“No,” I said. “You made inappropriate. I’m just supplying context.”
I heard Mr. Blackwood clear his throat behind me, but I wasn’t finished yet.
“There’s more,” I said.
That was when Becca stood up too, crystals flashing like a disco ball in church light. Her face had gone tight and shiny.
“What estate?” she asked, looking at Grant now instead of me. “What is she talking about? You said—”
“Sit down,” Grant snapped.
The whole cathedral went still on that one.
Becca blinked like she’d been slapped.
I had hated her for the last thirty minutes with a purity that almost felt medicinal. But that look on her face—shock curdling into humiliation—gave me my first hint that she had not, in fact, come there fully briefed. She had come to make an entrance. He had let her believe she’d be admired.
My father would have adored the cruelty of that trap, if only because he hadn’t set it for her. He’d set it for Grant, and she’d simply walked in holding his hand.
I glanced at Blackwood. He gave the slightest nod.

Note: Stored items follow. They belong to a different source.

Lemma write_var_int_min_ok {E} v : i64_min <= v <= i64_max ->
  exists m, write_var_int_min (E:=E) v = Ok (digits 256 (Z.to_nat m) v) /\ 1 <= m <= 8 /\ fits m v /\
    (m = 1 \/ ~ fits (m - 1) v).
Proof.
  intros Hv. destruct (var_int_len_loop_ok (E:=E) v 8 8) as (m & Hm & H1 & H2 & H3); [lia|lia|exact ltac:(unfold fits, i64_min, i64_max in *; simpl; lia)|].
  exists m. unfold write_var_int_min, var_int_min_len. rewrite Hm. rb. rewrite from_be_bytes by lia. auto.
Qed.

Lemma read_write_var_int m v tag : 1 <= m <= 8 -> fits m v ->
  read_var_int (digits 256 (Z.to_nat m) v) 8 tag = Ok v.
Proof.
  intros Hm Hf. rewrite read_var_int_ok by (try apply bytes_digits; rewrite zlen_digits; lia).
  rewrite zlen_digits by lia. cbn zeta. rewrite undigits_digits, Z2Nat.id by lia.
  destruct (pow_split m Hm) as (H1 & _). unfold fits in Hf. f_equal.
  destruct (Z.lt_ge_cases v 0) as [Hn|Hp].
  - assert (v mod 256 ^ m = v + 256 ^ m) as ->.
    { rewrite <- (Z.mod_add v 1) by lia. rewrite Z.mul_1_l. apply Z.mod_small. lia. }
    rewrite (proj2 (Z.ltb_ge _ _)) by lia. lia.
  - rewrite Z.mod_small by lia. by rewrite (proj2 (Z.ltb_lt _ _)) by lia.
Qed.
End VarIntLemmas.

Module ChecksumLemmas.
Import Checksum.

(** The running sum is a weighted sum modulo 2^16. *)
Fixpoint weighted (i : Z) (b : list Z) : Z :=
  match b with [] => 0 | x :: b => x * 256 ^ ((i + 1) mod 2) + weighted (i + 1) b end.

Lemma running_sum_weighted b : forall i acc, running_sum i b acc mod 65536 = (acc + weighted i b) mod 65536.
Proof.
  induction b as [|x b IH]; intros i acc; cbn [running_sum weighted]; [by rewrite Z.add_0_r|].
  rewrite IH, shiftl_mul by (pose proof (Z.mod_pos_bound (i + 1) 2); lia).
  rewrite Z.pow_mul_r by (pose proof (Z.mod_pos_bound (i + 1) 2); lia). change (2 ^ 8) with 256.
  unfold as_u16. rewrite Zplus_mod_idemp_l. rewrite (Z.add_comm acc), <- (Z.add_assoc), Zplus_mod_idemp_l.
  f_equal. lia.
Qed.

Lemma running_sum_range b : forall i acc, 0 <= acc < 65536 -> 0 <= running_sum i b acc < 65536.
Proof.
  induction b as [|x b IH]; intros i acc Ha; [done|]. cbn [running_sum]. apply IH.
  apply Z.mod_pos_bound. lia.
Qed.

Lemma weighted_app a b : forall i, weighted i (a ++ b) = weighted i a + weighted (i + zlen a) b.
Proof.
  induction a as [|x a IH]; intros i; cbn [app weighted]; [by replace (i + zlen (@nil Z)) with i by zlia|].
  rewrite IH, zlen_cons. replace (i + 1 + zlen a) with (i + (1 + zlen a)) by lia. lia.
Qed.

Lemma checksum_value b : checksum_running_sum_16 b = weighted 0 b mod 65536.
Proof.
  unfold checksum_running_sum_16. pose proof (running_sum_weighted b 0 0) as H.
  rewrite Z.mod_small in H by (apply running_sum_range; lia). exact H.
Qed.
End ChecksumLemmas.

Module EmitLemmas.
Import Digits Length LengthSpec LengthLemmas Pack PackSpec PackLemmas.

(** The tag and the length in their fewest bytes. *)
Definition tlv_canonical (l : list Z) (f : RawField) : Prop :=
  exists t n, fewest oid_encodes t (tag f) /\ fewest ber_encodes n (zlen (value f)) /\ l = t ++ n ++ value f.

Lemma canonical_encodes l f : field_ok f -> tlv_canonical l f -> tlv_encodes l f.
Proof.
  intros (Hu & _ & _) (t & n & Ht & Hn & ->). exists t, n.
  pose proof (fewest_oid_len t _ 5 Ht ltac:(lia)). unfold u32_max in *.
  split_and!; [by destruct Ht|lia|lia|by destruct Hn|done].
Qed.

Lemma emit_ok f out : field_ok f ->
  exists l, emit_ber_oid_tlv (tag f) (value f) out = Ok (out ++ l) /\ bytes l /\ tlv_canonical l f.
Proof.
  intros (Hu & Hb & Hl). unfold emit_ber_oid_tlv.
  destruct (write_ber_oid_ok (tag f) (zrep 8 0) Hu) as (t & Ht & Hbt & _ & H5 & ->).
  destruct (write_ber_ok (zlen (value f)) (zrep 9 0)) as (n & Hn & Hbn & _ & Hw); [zlia|].
  assert (zlen n <= 9).
  { destruct Hn as [[[-> _]|(w & -> & ? & _)] _]; zlia. }
  rewrite !zlen_zrep in * by lia. rewrite (proj2 (Z.ltb_ge _ _)) by lia. rb.
  rewrite slice_ok, Z.sub_0_r, zdrop_0, ztake_app by zlia. rb.
  rewrite Hw, (proj2 (Z.ltb_ge _ _)) by lia. rb.
  rewrite slice_ok, Z.sub_0_r, zdrop_0, ztake_app by zlia. rb.
  exists (t ++ n ++ value f). rewrite <- !app_assoc, !bytes_app. split_and!; try done. by exists t, n.
Qed.

Lemma emit_all_ok fs : Forall field_ok fs -> forall out,
  exists encs, emit_all fs out = Ok (out ++ concat encs) /\ bytes (concat encs) /\ Forall2 tlv_canonical encs fs.
Proof.
  induction 1 as [|f fs Hf _ IH]; intros out; cbn [emit_all].
  - exists []. cbn. rewrite app_nil_r. split_and!; [done|constructor|constructor].
  - destruct (emit_ok f out Hf) as (l & -> & Hb & Hc). rb.
    destruct (IH (out ++ l)) as (encs & -> & Hbs & H2). exists (l :: encs). cbn [concat].
    rewrite <- app_assoc, bytes_app. split_and!; [done|done|done|by constructor].
Qed.
(* ===== verification/KlvRecords.v ===== *)
(** The self-contained KLV records: universal labels ([klv/universal_label.rs]),
    the Precision Time Stamp Pack ([klv/st0605/]) and the MIIS Core Identifier
    with its textual form and check value ([klv/st1204/mod.rs]). *)
From Stdlib Require Import ZArith Lia Bool.
From stdpp Require Import base list list_numbers strings.
From S2P Require Import Prelude.
From S2P Require Import Klv.
From S2P Require Import KlvPack.

Module UniversalLabel.

Definition ST_0601_LS : list Z :=
  [0x06; 0x0E; 0x2B; 0x34; 0x02; 0x0B; 0x01; 0x01; 0x0E; 0x01; 0x03; 0x01; 0x01; 0x00; 0x00; 0x00].
Definition PRECISION_TIMESTAMP_PACK_UL : list Z :=
  [0x06; 0x0E; 0x2B; 0x34; 0x02; 0x05; 0x01; 0x01; 0x0E; 0x01; 0x01; 0x03; 0x11; 0x00; 0x00; 0x00].
Definition SECURITY_LS_UL : list Z :=
  [0x06; 0x0E; 0x2B; 0x34; 0x02; 0x03; 0x01; 0x01; 0x0E; 0x01; 0x03; 0x03; 0x02; 0x00; 0x00; 0x00].

(** The [while i < 13] comparison, from [i] with [todo] turns left. *)
Fixpoint family_loop {E} (todo : nat) (i : Z) (ul canonical : list Z) : res E bool :=
  match todo with
  | O => let! last := idx ul 15 in Ok (last =? 0x00)
  | S todo =>
      let! x := idx ul i in
      let! y := idx canonical i in
      if negb (x =? y) then Ok false else family_loop todo (i + 1) ul canonical
  end.

Definition is_st0601_family {E} (ul : list Z) : res E bool :=
  family_loop 13 0 ul [0x06; 0x0E; 0x2B; 0x34; 0x02; 0x0B; 0x01; 0x01; 0x0E; 0x01; 0x03; 0x01; 0x01].

End UniversalLabel.

Module St0605.
Import Length UniversalLabel.

Record PrecisionTimeStampPack : Type := { time_status : Z; timestamp_us : Z }.

Definition is_locked (s : Z) : bool := Z.land s 0x80 =? 0.
Definition has_discontinuity (s : Z) : bool := nz (Z.land s 0x40).
Definition is_reverse_jump (s : Z) : bool := nz (Z.land s 0x20).
Definition reserved_bits_valid (s : Z) : bool := Z.land s 0x1F =? 0x1F.

Definition decode (buf : list Z) : res KlvDecodeError PrecisionTimeStampPack :=
  if zlen buf <? 16 then Err (Truncated 0 16 (zlen buf))
  else
    let! label := slice buf 0 16 in
    if negb (bool_decide (label = PRECISION_TIMESTAMP_PACK_UL)) then
      Err (UnexpectedUniversalLabel PRECISION_TIMESTAMP_PACK_UL label)
    else
      let! tail := from buf 16 in
      let! (declared_len, after_len) := map_err (fun e => rebase_offset e 16) (read_ber tail) in
      if negb (declared_len =? 9) then Err (BadTimeStampPackLength declared_len)
      else if zlen after_len <? 9 then
        let! o := usub (zlen buf) (zlen after_len) in
        Err (Truncated o 9 (zlen after_len))
      else
        let! body := slice after_len 0 9 in
        let! ts_bytes := slice body 1 9 in
        let! status := idx body 0 in
        Ok {| time_status := status; timestamp_us := Digits.undigits 256 ts_bytes |}.

(** The 26 bytes of [out]. *)
Definition encode {E} (pack : PrecisionTimeStampPack) : res E (list Z) :=
  let out := zrep 26 0 in
  let! out := put out 0 PRECISION_TIMESTAMP_PACK_UL in
  let! out := put out 16 [0x09] in
  let! out := put out 17 [time_status pack] in
  put out 18 (to_be_bytes64 (timestamp_us pack)).

End St0605.

Module St1204.

Inductive IdType : Type := Physical | Virtual | Managed.

Record CoreId : Type := {
  version : Z;
  sensor : option (IdType * list Z);
  platform : option (IdType * list Z);
  window : option (list Z);
  minor : option (list Z);
}.

Inductive St1204Error : Type :=
| Truncated
| UnsupportedVersion (v : Z)
| ReservedBitsSet
| InvalidUsage
| TrailingBytes.

Definition id_type_from_bits {E} (bits : Z) : res E IdType :=
  if bits =? 3 then Ok Physical
  else if bits =? 2 then Ok Virtual
  else if bits =? 1 then Ok Managed
  else Panic.

Definition read_uuid (buf : list Z) (pos : Z) : res St1204Error (list Z * Z) :=
  if zlen buf <? pos + 16 then Err Truncated
  else let! uuid := slice buf pos (pos + 16) in Ok (uuid, pos + 16).

(** [if present { Some((id_type, read_uuid(buf, &mut pos)?)) } else { None }] *)
Definition read_typed (present : bool) (bits : Z) (buf : list Z) (pos : Z)
    : res St1204Error (option (IdType * list Z) * Z) :=
  if present then
    let! ty := id_type_from_bits bits in
    let! (uuid, pos) := read_uuid buf pos in Ok (Some (ty, uuid), pos)
  else Ok (None, pos).

Definition read_plain (present : bool) (buf : list Z) (pos : Z) : res St1204Error (option (list Z) * Z) :=
  if present then let! (uuid, pos) := read_uuid buf pos in Ok (Some uuid, pos) else Ok (None, pos).

Definition decode (buf : list Z) : res St1204Error CoreId :=
  if zlen buf =? 0 then Err Truncated
  else
    let! version := idx buf 0 in
    if negb (version =? 1) then Err (UnsupportedVersion version)
    else if zlen buf <=? 1 then Err Truncated
    else
      let! usage := idx buf 1 in
      if nz (Z.land usage 129) then Err ReservedBitsSet
      else
        let sensor_bits := Z.land (Z.shiftr usage 5) 3 in
        let platform_bits := Z.land (Z.shiftr usage 3) 3 in
        let window_present := nz (Z.land (Z.shiftr usage 2) 1) in
        let minor_present := nz (Z.land (Z.shiftr usage 1) 1) in
        let has_sensor := nz sensor_bits in
        let has_platform := nz platform_bits in
        let has_fcid_component := has_sensor || has_platform || window_present in
        if negb has_fcid_component && negb minor_present then Err InvalidUsage
        else if minor_present && has_fcid_component then Err InvalidUsage
        else
          let! (sensor, pos) := read_typed has_sensor sensor_bits buf 2 in
          let! (platform, pos) := read_typed has_platform platform_bits buf pos in
          let! (window, pos) := read_plain window_present buf pos in
          let! (minor, pos) := read_plain minor_present buf pos in
          if negb (pos =? zlen buf) then Err TrailingBytes
          else Ok {| version := version; sensor := sensor; platform := platform;
                     window := window; minor := minor |}.

Definition id_type_to_bits (ty : IdType) : Z :=
  match ty with Physical => 3 | Virtual => 2 | Managed => 1 end.

Definition usage_byte (id : CoreId) : Z :=
  let usage := 0 in
  let usage := match sensor id with
               | Some (ty, _) => Z.lor usage (as_u8 (Z.shiftl (id_type_to_bits ty) 5)) | None => usage end in
  let usage := match platform id with
               | Some (ty, _) => Z.lor usage (as_u8 (Z.shiftl (id_type_to_bits ty) 3)) | None => usage end in
  let usage := match window id with Some _ => Z.lor usage (Z.shiftl 1 2) | None => usage end in
  match minor id with Some _ => Z.lor usage (Z.shiftl 1 1) | None => usage end.

(** The components present, in order. *)
Definition uuids (id : CoreId) : list (list Z) :=
  omap (fun u => u) [snd <$> sensor id; snd <$> platform id; window id; minor id].

Definition encode_to_vec (id : CoreId) : list Z :=
  [version id] ++ [usage_byte id] ++ concat (uuids id).

(** ** Check value *)

Definition p_map (nibble : Z) : Z :=
  let a := Z.land (Z.shiftr nibble 3) 1 in
  let b := Z.land (Z.shiftr nibble 2) 1 in
  let c := Z.land (Z.shiftr nibble 1) 1 in
  let d := Z.land nibble 1 in
  Z.lor (Z.lor (Z.lor (Z.shiftl (Z.lxor a b) 3) (Z.shiftl c 2)) (Z.shiftl d 1)) a.

Definition q_map (nibble : Z) : Z :=
  let a := Z.land (Z.shiftr nibble 3) 1 in
  let b := Z.land (Z.shiftr nibble 2) 1 in
  let c := Z.land (Z.shiftr nibble 1) 1 in
  let d := Z.land nibble 1 in
  Z.lor (Z.lor (Z.lor (Z.shiftl d 3) (Z.shiftl (Z.lxor a d) 2)) (Z.shiftl b 1)) c.

(** Row 0 is the identity, row [i] the map of row [i - 1]. *)
Fixpoint build_rows (f : Z -> Z) (n : nat) (row : list Z) : list (list Z) :=
  match n with O => [] | S n => row :: build_rows f n (map f row) end.

Definition build_pq_tables : list (list Z) * list (list Z) :=
  (build_rows p_map 15 (seqZ 0 16), build_rows q_map 15 (seqZ 0 16)).

(** [char::to_digit(16)] on a scalar value *)
Definition to_digit16 (c : Z) : option Z :=
  if (48 <=? c) && (c <=? 57) then Some (c - 48)
  else if (97 <=? c) && (c <=? 102) then Some (c - 87)
  else if (65 <=? c) && (c <=? 70) then Some (c - 55)
  else None.

Fixpoint check_loop {E} (p_table q_table : list (list Z)) (zero_idx : Z) (hex_digits : list Z)
    (p_acc q_acc : Z) : res E (Z * Z) :=
  match hex_digits with
  | [] => Ok (p_acc, q_acc)
  | ch :: rest =>
      let i := zero_idx + 1 in
      let row := i mod 15 in
      let digit := default 0 (to_digit16 ch) in
      let! pr := idx p_table row in
      let! pv := idx pr digit in
      let! qr := idx q_table row in
      let! qv := idx qr digit in
      check_loop p_table q_table (zero_idx + 1) rest (Z.lxor p_acc pv) (Z.lxor q_acc qv)
  end.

“Furthermore,” I said, reading again, “to Rebecca Thornton, who according to the investigator’s report appears to be under the impression she is entering a life of considerable financial comfort, I leave this clarification: the house, the cars, the investment accounts, the club membership, and nearly every visible luxury attached to my son-in-law have been subsidized by Crawford family assets, not by his independent success.”
Becca turned fully toward Grant then. “What?”
The word cracked.
Grant looked murderous now. At me, at Blackwood, maybe at the entire concept of public consequence.
“Rebecca,” he said through clenched teeth, “this isn’t the time.”
She laughed once, sharp and disbelieving. “Apparently it is.”
A few rows back, someone coughed into what sounded suspiciously like a laugh. Aunt Helen didn’t bother pretending. Her laugh came out full-bodied and rich, the way it did when she watched bad people discover arithmetic.
Mr. Blackwood stepped into the aisle and said in his smooth courtroom voice, “Since the matter has been raised publicly, let me add for the sake of accuracy that California community property does not extend to inherited assets protected by trust and affirmed by prenuptial agreement.”
Becca stared at Grant. “Prenup?”
Oh, she truly hadn’t known. That was almost beautiful.
Grant swung toward Blackwood. “You can’t do this in a church.”